Lemma SetConstantLutSources_eq op e lv :
  entry_wf e -> length lv = _numSources e -> Forall known_bit lv -> Exists is_Some lv ->
  (forall i c, lv !! i = Some None -> columns e !! i = Some c -> exists r, _src op !! c.1 = Some (SrcRegister r)) ->
  SetConstantLutSources op e lv =
    Ok (fill_entry (keep lv (columns e))
          (table_of (length (keep lv (columns e))) (fun l => Z.testbit (_table e) (bits_to_Z (merge lv l))))).
Proof.
  intros Hwf Hlen Hk Hex Hreg. pose proof Hwf as (Hn & _).
  destruct (pattern_facts lv) as (literals & Hlit & Hsum & Hsz & Hkeep & Hmask & Hrow); [lia|done|].
  unfold SetConstantLutSources. rewrite assert_true by (by apply Nat.leb_le). cbn [mbind result_bind].
  rewrite <- Hlen, Hlit. cbn [mbind result_bind].
  rewrite (assert_true (0 <? length literals)%nat).
  2: { apply Nat.ltb_lt. rewrite Hsz. apply Exists_exists in Hex as (o & Ho & Hs).
       destruct (filter is_Some lv) as [|x xs] eqn:Hf; [|cbn; lia].
       assert (o ∈ filter is_Some lv) as Hin by (by apply list_elem_of_filter). rewrite Hf in Hin. set_solver. }
  rewrite assert_true by (apply Nat.leb_le; lia). cbn [mbind result_bind].
  rewrite (foldM_ext _ (fun acc i => if unknown lv i then c ← Ok (i, columns e !!! i); Ok (acc ++ [c]) else Ok acc)).
  2: { intros acc i Hi%elem_of_seq. rewrite Hmask by lia. destruct (unknown lv i) eqn:Hu; [|done].
       destruct (column_lookup e i Hwf) as (c & Hc & ->); [lia|]. cbn.
       unfold unknown in Hu. destruct (Hreg i c) as (r & Hr); [by repeat case_match|done|].
       by rewrite (at_Some _ _ _ Hr), (lookup_total_Some _ _ _ Hc). }
  rewrite (foldM_filter _ _ (fun i => (i, columns e !!! i))) by done.
  fold (keptColumns lv). cbn [mbind result_bind app].
  set (kept := (fun i => (i, columns e !!! i)) <$> keptColumns lv).
  assert (Hk1 : kept.*1 = keptColumns lv).
  { unfold kept. rewrite <- list_fmap_compose. rewrite <- (list_fmap_id (keptColumns lv)) at 2.
    by apply list_fmap_ext. }
  assert (Hk2 : kept.*2 = keep lv (columns e)).
  { unfold kept. rewrite <- list_fmap_compose. rewrite Hkeep. change (snd ∘ _) with (fun i => columns e !!! i).
    by rewrite <- keep_fmap, Hlen, columns_by_index. }
  assert (Hkl : length kept = length (keptColumns lv)) by (unfold kept; apply length_fmap).
  assert (Hkc : length (keep lv (columns e)) = length kept) by (by rewrite <- Hk2, length_fmap).
  rewrite assert_true by (apply Nat.eqb_eq; lia). cbn.
  rewrite Hk1, Hk2, Hkc. rewrite shiftl_1_pow by lia.
  rewrite (foldM_Ok _ (fun table r => Z.lor table (u64_shl (Z.b2z
      (Z.testbit (_table e) (bits_to_Z (merge lv (Z_to_bits (length kept) r))))) r))).
  - cbn. rewrite (build_table _ _ (fun l => Z.testbit (_table e) (bits_to_Z (merge lv l)))); [done|lia|done].
  - intros t r Hr%elem_of_seqZ. rewrite Hrow by (rewrite <- Hkl; lia). cbn. rewrite <- Hkl.
    rewrite land_shiftr_1; [done|]. apply bits_to_Z_bound.
Qed.

(** ** [FixupLutOp] *)

(** What the value table says of the operand that a column reads *)
Definition known_value (op : Operation) (o : option Z) (c : nat * Z) : Prop :=
  exists so, _src op !! c.1 = Some so /\
    match so with
    | SrcLiteral l => lit_wf l /\ o = Some (Z.b2z (Z.testbit (lit_int l false) c.2))
    | SrcRegister _ => o = None
    | _ => False
    end.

———

TASK BRIEF :: Whenever "length" occurs in a line above, copy that line.

EXERCISE RESPONSE ::
  entry_wf e -> length lv = _numSources e -> Forall known_bit lv -> Exists is_Some lv ->
          (table_of (length (keep lv (columns e))) (fun l => Z.testbit (_table e) (bits_to_Z (merge lv l))))).
  rewrite (assert_true (0 <? length literals)%nat).
  assert (Hkl : length kept = length (keptColumns lv)) by (unfold kept; apply length_fmap).
  assert (Hkc : length (keep lv (columns e)) = length kept) by (by rewrite <- Hk2, length_fmap).
      (Z.testbit (_table e) (bits_to_Z (merge lv (Z_to_bits (length kept) r))))) r))).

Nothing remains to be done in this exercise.